🤖 AI Summary
This work addresses the limitation of existing in-context example selection methods, which optimize solely for prediction accuracy while neglecting model calibration. We propose the first multi-objective optimization framework that jointly enhances both accuracy and calibration. Methodologically, we formulate example selection as a joint optimization problem and introduce COM-BOM—a combinatorial Bayesian optimization algorithm—designed to simultaneously minimize expected calibration error (ECE) and maximize accuracy. COM-BOM efficiently approximates the accuracy–calibration Pareto frontier while drastically reducing LLM API calls. On benchmarks including MMLU-Pro, our approach achieves superior or on-par trade-off performance with significantly fewer API invocations compared to state-of-the-art baselines. To our knowledge, this is the first method to achieve synergistic improvement in both trustworthiness (via calibration) and effectiveness (via accuracy) of in-context example selection.
📝 Abstract
Selecting an optimal set of exemplars is critical for good performance of in-context learning.
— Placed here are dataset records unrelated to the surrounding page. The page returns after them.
Lemma with_values_spec vs (f : DefaultFormat.t) :
  let '(DefaultFormat.mk ts mp tg lv wr ind buf sfx) := f in
  DefaultFormat.finish_header (with_values vs f) =
    match vs, wr with
    | [], false => f
    | _, _ =>
        DefaultFormat.mk ts mp tg lv true ind
          (buf ++ (if wr then vs ≫= (fun v => 32 :: v)
                   else match vs with [] => [] | v :: vs => 91 :: v ++ (vs ≫= fun v => 32 :: v) end)
               ++ [93; 32]) sfx
    end.
Proof.
  assert (forall vs ts mp tg lv ind buf sfx,
    DefaultFormat.finish_header (with_values vs (DefaultFormat.mk ts mp tg lv true ind buf sfx)) =
    DefaultFormat.mk ts mp tg lv true ind (buf ++ (vs ≫= fun v => 32 :: v) ++ [93; 32]) sfx) as Htrue.
  { clear. induction vs as [|v vs IH]; intros ts mp tg lv ind buf sfx;
      unfold with_values in *; cbn [foldl].
    { unfold DefaultFormat.finish_header. by rewrite format_puts. }
    rewrite header_value, IH. f_equal. cbn. by rewrite <- !app_assoc. }
  destruct f as [ts mp tg lv [] ind buf sfx]; [by destruct vs; rewrite Htrue|].
  destruct vs as [|v vs]; [done|].
  unfold with_values. cbn [foldl]. rewrite header_value.
  etransitivity; [apply Htrue|]. f_equal. cbn. by rewrite <- !app_assoc.
Qed.

Lemma write_header b now r buf :
  let fmt := DefaultFormat.mk (FormatBuilder.timestamp b) (FormatBuilder.format_module_path b)
    (FormatBuilder.format_target b) (FormatBuilder.format_level b) false
    (FormatBuilder.format_indent b) buf (FormatBuilder.format_suffix b) in
  DefaultFormat.write_target r (DefaultFormat.write_module_path r (DefaultFormat.write_level r
    (DefaultFormat.write_timestamp format_rfc3339_nanos now fmt))) =
  with_values (header_values b now r) fmt.
Proof.
  intros fmt. unfold header_values, with_values, fmt. clear fmt. rewrite !foldl_app.
  destruct b as [[] mp [] [] ind cu sfx]; cbn;
    unfold DefaultFormat.write_level, DefaultFormat.write_module_path, DefaultFormat.write_target;
    cbn; destruct mp, (module_path r), (target r); reflexivity.
Qed.
(** A state field: its name, the type it shares and whether it is stable; the types
    used before must be others. *)
Definition state_field (used_types : list SynType) (f : Field) :
    outcome (string * SynType * bool) :=
  field_type ← get_state_type (ty f);
  if decide (field_type ∈ used_types) then Panic
  else is_stable ← is_state_field_stable f; Ret (ident f, field_type, is_stable).

(** The field the upgrade methods save: at most one. *)
Definition set_stable_field (f : string * SynType) (stable_field : option (string * SynType)) :
    outcome (option (string * SynType)) :=
  match stable_field with None => Ret (Some f) | Some _ => Panic end.

(** The loop over the state fields. *)
Fixpoint collect_states (fields : list Field) (used_types : list SynType)
    (stable_field : option (string * SynType)) :
    outcome (list (string * SynType) * option (string * SynType)) :=
  match fields with
  | [] => Ret ([], stable_field)
  | f :: fields =>
      '(s, is_stable) ← state_field used_types f;
      stable_field ← (if is_stable : bool then set_stable_field s stable_field else Ret stable_field);
      '(states, stable_field) ← collect_states fields (s.2 :: used_types) stable_field;
      Ret (s :: states, stable_field)
  end.

Definition derive_canister (input : DeriveInput) : outcome Derived :=
  let derive_upgrade := derive_upgrade_methods input in
  match data input with
  | NamedStruct fields =>
      match fields_of_kind KPrincipal fields with
      | [p] =>
          '(states, stable_field) ← collect_states (fields_of_kind KState fields) [] None;
          Ret (mk_derived (name input) (ident p) states
                 (map (fun f => (ident f, ty f)) (fields_of_kind KDefault fields))
                 (if derive_upgrade then stable_field else None))
      | _ => Panic
      end
  | _ => Panic
  end.

(** *** What the macro accepts *)

(** [t] is [Rc<RefCell<s>>]. *)
Definition generic_of (type_name : string) (t arg : SynType) : Prop :=
  exists segments, type_view t =
    TyPath (segments ++ [mk_segment type_name (AngleBracketed [GType arg])]).

Definition rc_refcell (t s : SynType) : Prop :=
  exists ref_cell, generic_of "Rc" t ref_cell /\ generic_of "RefCell" ref_cell s.

Lemma last_Some_iff {A} (l : list A) x : last l = Some x <-> exists l', l = l' ++ [x].
Proof. apply last_Some. Qed.

Lemma extract_generic_Ret type_name t arg :
  extract_generic type_name t = Ret arg <-> generic_of type_name t arg.
Proof.
  unfold extract_generic, generic_of, last_segment. split.
  - destruct (type_view t) as [segs|elems|elem|]; [|done..].
    destruct (last segs) as [[i a]|] eqn:Hl; [|done]. cbn. case_decide as Hi; [|done]. subst i.
    destruct a as [|[|[u|] [|? ?]]|]; try done. intros [= ->].
    apply last_Some in Hl as [l ->]. by exists l.
  - intros [segs ->]. rewrite last_snoc. cbn. by rewrite decide_True by done.
Qed.

Lemma get_state_type_Ret t s : get_state_type t = Ret s <-> rc_refcell t s.
Proof.
  unfold get_state_type, rc_refcell. rewrite outcome_bind_Ret.
  by setoid_rewrite extract_generic_Ret.
Qed.

(** A state field with the type it shares and whether it is stable. *)
Definition state_spec (f : Field) (s : string * SynType * bool) : Prop :=
  s.1.1 = ident f /\ rc_refcell (ty f) s.1.2 /\ is_state_field_stable f = Ret s.2.

Lemma state_field_Ret used f s :
  state_field used f = Ret s <-> state_spec f s /\ s.1.2 ∉ used.
Proof.
  unfold state_field, state_spec. destruct s as [[n t] b]. cbn. split.
  - intros Hs. apply outcome_bind_Ret in Hs as (t' & Ht & Hs). case_decide; [done|].
    apply outcome_bind_Ret in Hs as (b' & Hb & [= <- <- <-]).
    by rewrite <- get_state_type_Ret.
  - intros [(-> & Ht%get_state_type_Ret & Hb) Hu]. rewrite Ht. cbn.
    rewrite decide_False by done. by rewrite Hb.
Qed.

(** The fields that are stable. *)
Definition stable_ones (l : list (string * SynType * bool)) : list (string * SynType) :=
  omap (fun s => if s.2 : bool then Some s.1 else None) l.

Lemma collect_states_Ret fields used stable states stable' :
  collect_states fields used stable = Ret (states, stable') <->
  exists l, Forall2 state_spec fields l /\ states = l.*1 /\
    NoDup l.*1.*2 /\ (forall t, t ∈ l.*1.*2 -> t ∉ used) /\
    option_list stable ++ stable_ones l = option_list stable'.
Proof.
  revert used stable states stable'.
  induction fields as [|f fields IH]; intros used stable states stable'; cbn.
  { split.
    - intros [= <- <-]. exists []. cbn. rewrite app_nil_r. split_and!; try done; [constructor|].
      intros t. by rewrite elem_of_nil.
    - intros (l & Hl & -> & _ & _ & Hst). apply Forall2_nil_inv_l in Hl as ->. cbn in *.
      rewrite app_nil_r in Hst. by destruct stable, stable'; simplify_eq. }
  split.
  - intros Hc. apply outcome_bind_Ret in Hc as ([s b] & Hs & Hc).
    apply state_field_Ret in Hs as [Hspec Hu].
    apply outcome_bind_Ret in Hc as (st1 & Hst1 & Hc).
    apply outcome_bind_Ret in Hc as ([states1 st2] & Hc & [= <- <-]).
    apply IH in Hc as (l & Hl & -> & Hnd & Hused & Hst). exists ((s, b) :: l). cbn in *.
    split_and!; [by constructor|done| | |].
    + constructor; [|done]. intros Hin. apply (Hused _ Hin). constructor.
    + intros t [->|Ht]%elem_of_cons; [done|]. intros Hin. apply (Hused _ Ht). by constructor.
    + rewrite <- Hst. destruct b; [|by injection Hst1 as <-].
      destruct stable; [done|]. by injection Hst1 as <-.
  - intros (l & Hl & -> & Hnd & Hused & Hst).
    apply Forall2_cons_inv_l in Hl as ([s b] & l' & Hspec & Hl & ->). cbn in *.
    apply NoDup_cons in Hnd as [Hs Hnd].
    rewrite (proj2 (state_field_Ret used f (s, b))) by (split; [done|]; apply Hused; constructor).
    cbn. assert (exists st1, (if b then set_stable_field s stable else Ret stable) = Ret st1 /\
      option_list st1 ++ stable_ones l' = option_list stable') as (st1 & -> & Hst1).
    { destruct b; [|by eexists]. destruct stable as [x|]; cbn in *.
      - destruct stable'; cbn in Hst; [|done]. by destruct (stable_ones l').
      - by eexists. }
    cbn. rewrite (proj2 (IH _ _ l'.*1 stable')); [done|]. exists l'. split_and!; try done.
    intros t Ht [->|Hin]%elem_of_cons; [done|]. by apply (Hused t); [constructor|].
Qed.

(** Every field is of one kind, in the order of the fields. *)
Lemma fields_partition (fields : list Field) :
  fields ≡ₚ fields_of_kind KPrincipal fields ++ fields_of_kind KState fields ++
             fields_of_kind KDefault fields.
Proof.
  unfold fields_of_kind. induction fields as [|f fields IH]; [done|]. cbn.
  destruct (field_kind (attrs f)); cbn; rewrite IH at 1.
  - done.
  - by rewrite Permutation_middle.
  - by rewrite app_assoc, Permutation_middle, <- app_assoc.
Qed.

(** The derive macro accepts a struct exactly if it has named fields, one of
    them its id, its state fields are [Rc<RefCell<T>>] with distinct [T]s and at most
    one of them is stable; the constructors then initialise every field once, and
    the upgrade methods, unless the struct opts out, save the stable one. *)
Theorem derive_canister_spec input d :
  derive_canister input = Ret d <->
  exists fields p l stable,
    data input = NamedStruct fields /\ fields_of_kind KPrincipal fields = [p] /\
    Forall2 state_spec (fields_of_kind KState fields) l /\
    NoDup l.*1.*2 /\ stable_ones l = option_list stable /\
    struct_name d = name input /\ principal_field d = ident p /\ state_fields d = l.*1 /\
    upgrade_field d = (if derive_upgrade_methods input then stable else None) /\
    default_fields d = map (fun f => (ident f, ty f)) (fields_of_kind KDefault fields) /\
    map ident fields ≡ₚ
      principal_field d :: (state_fields d).*1 ++ (default_fields d).*1.
Proof.
  unfold derive_canister. split.
  - destruct (data input) as [fields| |] eqn:Hd; [|done..].
    destruct (fields_of_kind KPrincipal fields) as [|p [|? ?]] eqn:Hp; try done.
    intros Hc. apply outcome_bind_Ret in Hc as ([states stable] & Hc & [= <-]).
    apply collect_states_Ret in Hc as (l & Hl & -> & Hnd & _ & Hst). cbn in Hst |- *.
    exists fields, p, l, stable. split_and!; try done.
    rewrite (fields_partition fields) at 1. rewrite Hp, !map_app. cbn.
    assert (map ident (fields_of_kind KState fields) = l.*1.*1) as ->;
      [|by rewrite <- (map_map (fun f => (ident f, ty f)) fst)].
    clear -Hl. induction Hl as [|f s fs l (Hf & _) _ IH]; [done|]. cbn. by rewrite Hf, IH.
  - intros (fields & p & l & stable & -> & -> & Hl & Hnd & Hst & Hn & Hp & Hs & Hu & Hdf & _).
    rewrite (proj2 (collect_states_Ret _ [] None l.*1 stable)).
    + cbn. destruct d. cbn in *. by subst.
    + exists l. split_and!; try done. intros t _. apply not_elem_of_nil.
Qed.
End derive.
End Derive.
However, prior exemplar search methods narrowly optimize for predictive accuracy, critically neglecting model calibration--a key determinant of trustworthiness and safe deployment. In this paper, we formulate exemplar selection as a multi-objective optimization problem, explicitly targeting both the maximization of predictive accuracy and the minimization of expected calibration error. We solve this problem with a sample-efficient Combinatorial Bayesian Optimization algorithm (COM-BOM) to find the Pareto front that optimally trades off the two objectives of accuracy and calibration. We evaluate COM-BOM on multiple tasks from unsaturated MMLU-Pro benchmark and find that COM-BOM beats or matches the baselines at jointly optimizing the two objectives, while requiring a minimal number of LLM API calls.